--- Task prompt ---
Take every line in the entries that includes the word "with" and copy it.
_____
Lemma accepted_header_is_canonical_witness : ∃ h,
  parse_header (match pack_header (encode "kv") 3 STATE_COMMITTED with Ok p => p | _ => [] end) true = Ok h ∧
  committed h = true.
Proof.
  eexists. split; [vm_compute; reflexivity|].
  eapply (accepted_header_is_canonical
    (match pack_header (encode "kv") 3 STATE_COMMITTED with Ok p => p | _ => [] end)).
  vm_compute. reflexivity.
Defined.

(** The CRC does not cover the reserved field as it is stored: a header
    whose reserved bytes were overwritten with anything is still accepted, with
    the same contents, although the module says the CRC covers the header
    fields. *)
Theorem reserved_field_unchecked mt pl rs rest rc :
  header_args mt pl STATE_COMMITTED → u32 rs →
  parse_header (fixed_bytes MAGIC VERSION STATE_COMMITTED (len mt) rs pl
    (header_crc mt pl STATE_COMMITTED) ++ mt ++ rest) rc
  = Ok (mkHeader STATE_COMMITTED mt pl).
Proof.
  intros Ha Hrs. destruct (header_args_fields _ _ _ Ha) as (Hv & Hst & Hml & H0 & Hpl & Hc).
  rw parse_header_fields // bool_decide_true //=.
  destruct Ha as (Hm & _ & _). destruct (Z.ltb_spec MAX_META (len mt)); [lia|].
  rw len_app. pose proof (len_nonneg rest).
  destruct (Z.ltb_spec (len mt + len rest) (len mt)); [lia|].
  rw len_to_nat take_app_length -/(header_crc mt pl STATE_COMMITTED) Z.eqb_refl /=.
  by destruct rc.
Qed.

Lemma reserved_field_unchecked_witness :
  parse_header (fixed_bytes MAGIC VERSION STATE_COMMITTED 2 77 3
    (header_crc (encode "kv") 3 STATE_COMMITTED) ++ encode "kv" ++ []) true
  = Ok (mkHeader STATE_COMMITTED (encode "kv") 3).
Proof.
  apply (reserved_field_unchecked (encode "kv") 3 77 [] true).
  - split; [vm_compute; discriminate|]. split; [split; vm_compute; congruence|by right].
  - split; vm_compute; congruence.
Defined.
_____
--- Response area ---
  parse_header (match pack_header (encode "kv") 3 STATE_COMMITTED with Ok p => p | _ => [] end) true = Ok h ∧
    (match pack_header (encode "kv") 3 STATE_COMMITTED with Ok p => p | _ => [] end)).
    whose reserved bytes were overwritten with anything is still accepted, with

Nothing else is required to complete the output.